A novel type of smart polymersomes with rapid K(+)-triggered drug-release properties is developed in this work. Block copolymers with biocompatible poly(ethylene glycol) (PEG) as the hydrophilic block and poly(N-isopropylacrylamide-co-benzo-18-crown-6-acrylamide) (PNB) copolymer as the K(+)-responsive block are successfully synthesized. Because of the presence of 18-crown-6 units, the PEG-b-PNB block copolymers exhibit excellent K(+)-dependent phase-transition behaviors, which show a hydrophilic-hydrophobic state in simulated extracellular fluid and present a hydrophilic-hydrophilic state in simulated intracellular fluid. Polymersomes with regular spherical shape and good monodispersity are prepared by the self-assembly of the PEG-b-PNB block copolymers.
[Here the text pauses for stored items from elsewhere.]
(** [p] is such a task and off the CPU. *)
Definition parked (p : loc) (s : sched) : Prop := cur s ≠ Some p ∧ ∃ t, s_heap s !! p = Some t ∧ Q t.

Lemma parked_intro p h rq ct ni hk ks r t :
  rq_current rq ≠ Some p → h !! p = Some t → Q t → parked p (mkSched h (Some rq) ct ni hk ks r).
Proof. intros. split; [done|]. by exists t. Qed.

Lemma parked_not_queued p h q c zs n t :
  inv_core h q c zs → h !! p = Some t → Q t → n ∈ q → n ≠ p.
Proof.
  intros Hi Hp HQ Hn ->. destruct (ic_queue _ _ _ _ Hi p Hn) as (tn & ? & _ & ? & ?). simplify_eq. by eapply not_queued.
Qed.

Lemma parked_block p s h q zs ct ni hk ks r l t1 s' :
  s = mkSched h (Some (mkRunQueue q (Some l) zs)) ct ni hk ks r →
  inv_core h q (Some l) zs → parked p s →
  block_current_and_switch
    (mkSched (<[l := t1]> h) (Some (mkRunQueue q (Some l) zs)) ct ni hk ks r) = Done s' →
  parked p s'.
Proof.
  intros -> Hi (Hc & t & Hp & HQ). unfold cur in Hc. simpl in *.
  assert (l ≠ p) by congruence. destruct (ic_cur _ _ _ _ Hi l eq_refl) as (tl & Hl & Hst).
  destruct q as [|n q].
  - rewrite (block_alone_eq _ _ _ _ _ _ _ l t1) by (by rewrite lookup_insert_eq).
    intros ?; simplify_eq. apply (parked_intro _ _ _ _ _ _ _ _ t); try done.
    by rewrite !lookup_insert_ne by done.
  - destruct (ic_queue _ _ _ _ Hi n) as (tn & Hn & Hr & _); [by left|].
    assert (l ≠ n) by (intros ->; simplify_eq; intuition congruence).
    assert (n ≠ p) by (eapply parked_not_queued; [done..|by left]).
    rewrite (block_eq _ _ _ _ _ _ _ _ l t1 n tn); 
      [|by rewrite lookup_insert_eq|by rewrite lookup_insert_ne|done].
    intros ?; simplify_eq. apply (parked_intro _ _ _ _ _ _ _ _ t); try done; simpl; [congruence|].
    by rewrite !lookup_insert_ne by done.
Qed.

Lemma parked_schedule p s s' :
  sched_inv s → is_running s → parked p s → schedule s = Done s' → parked p s'.
Proof.
  intros (q & c & zs & Hrq & Hi) Hrun (Hc & t & Hp & HQ).
  destruct s as [h rq ct ni hk ks r]; unfold cur, is_running in *; simpl in *; subst. simpl in *.
  destruct c as [l|]; [|done]. destruct (h !! l) as [tl|] eqn:Hl; [|done].
  assert (l ≠ p) by congruence. destruct q as [|n q].
  - destruct (decide (t_kstack tl = 0)) as [Hk|Hk].
    + unfold schedule. simpl. rewrite (reschedule_boot_eq _ _ _ _ _ _ _ _ l tl) by done. simpl.
      intros ?; simplify_eq. by apply (parked_intro _ _ _ _ _ _ _ _ t).
    + rewrite (schedule_alone_eq _ _ _ _ _ _ _ l tl) by done. intros ?; simplify_eq.
      apply (parked_intro _ _ _ _ _ _ _ _ t); try done. by rewrite lookup_insert_ne.
  - destruct (ic_queue _ _ _ _ Hi n) as (tn & Hn & Hr & _); [by left|].
    assert (l ≠ n) by congruence. assert (n ≠ p) by (eapply parked_not_queued; [done..|by left]).
    destruct (decide (t_kstack tl = 0)) as [Hk|Hk].
    + rewrite (schedule_boot_eq _ _ _ _ _ _ _ _ l tl n tn) by done. intros ?; simplify_eq.
      apply (parked_intro _ _ _ _ _ _ _ _ t); try done; simpl; [congruence|].
      by rewrite !lookup_insert_ne by done.
    + rewrite (schedule_eq _ _ _ _ _ _ _ _ l tl n tn) by done. intros ?; simplify_eq.
      apply (parked_intro _ _ _ _ _ _ _ _ t); try done; simpl; [congruence|].
      by rewrite !lookup_insert_ne by done.
Qed.

Lemma parked_exit p status woken s s' :
  sched_inv s → op_ok (OpExit status woken) s → parked p s → exit_task status woken s = Done s' →
  parked p s'.
Proof.
  intros (q & c & zs & Hrq & Hi) [Hrun [ND Hwk]] (Hc & t & Hp & HQ).
  destruct s as [h rq ct ni hk ks r]; unfold cur in *; simpl in *; subst. simpl in *.
  destruct (exit_prefix h q c zs ct ni hk ks r status woken)
    as (l & tl & h' & q' & -> & Hl & Hi' & (t' & Hl' & Hz & _) & _ & Hsame & _ & ->); [done..|].
  assert (p ∉ woken) as Hpw.
  { intros Hin. pose proof (proj1 (Forall_forall _ _) Hwk p Hin) as Hx. unfold wakeable in Hx.
    simpl in Hx. rewrite Hp in Hx. destruct Hx as (_ & ? & ? & _). by eapply not_queued. }
  assert (h' !! p = Some t) as Hp' by (rewrite Hsame by congruence; done).
  unfold exit_switch, push_zombie. simpl. destruct q' as [|n q'].
  { unfold pick_next_task. simpl. intros ?; simplify_eq. by apply (parked_intro _ _ _ _ _ _ _ _ t). }
  destruct (ic_queue _ _ _ _ Hi' n) as (tn & Hn & Hr & _); [by left|].
  assert (n ≠ p) by (eapply parked_not_queued; [done..|by left]).
  rewrite (pick_next_eq _ _ _ _ _ _ _ _ _ n tn) by done. simpl.
  rewrite (run_hook_eq _ _ _ _ _ _ _ _ _ n (set_state Running tn)) by (by rewrite lookup_insert_eq).
  simpl. unfold task_at. simpl. rewrite lookup_insert_eq. simpl. intros ?; simplify_eq.
  apply (parked_intro _ _ _ _ _ _ _ _ t); try done; simpl; [congruence|].
  rewrite lookup_insert_ne by congruence. done.
Qed.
Both hydrophilic fluorescein isothiocyanate-dextran and hydrophobic doxorubicin are selected as model drugs and are successfully encapsulated into the PEG-b-PNB polymersomes. After being placed in a simulated intracellular fluid with high K(+) concentration, the PEG-b-PNB polymersomes immediately disassemble accompanied by the rapid and complete release of drugs. Such K(+)-responsive polymersomes with the desired drug-release properties provide a novel strategy for advanced intracellular drug delivery and release, which can enhance the safety and efficacy of cancer therapy.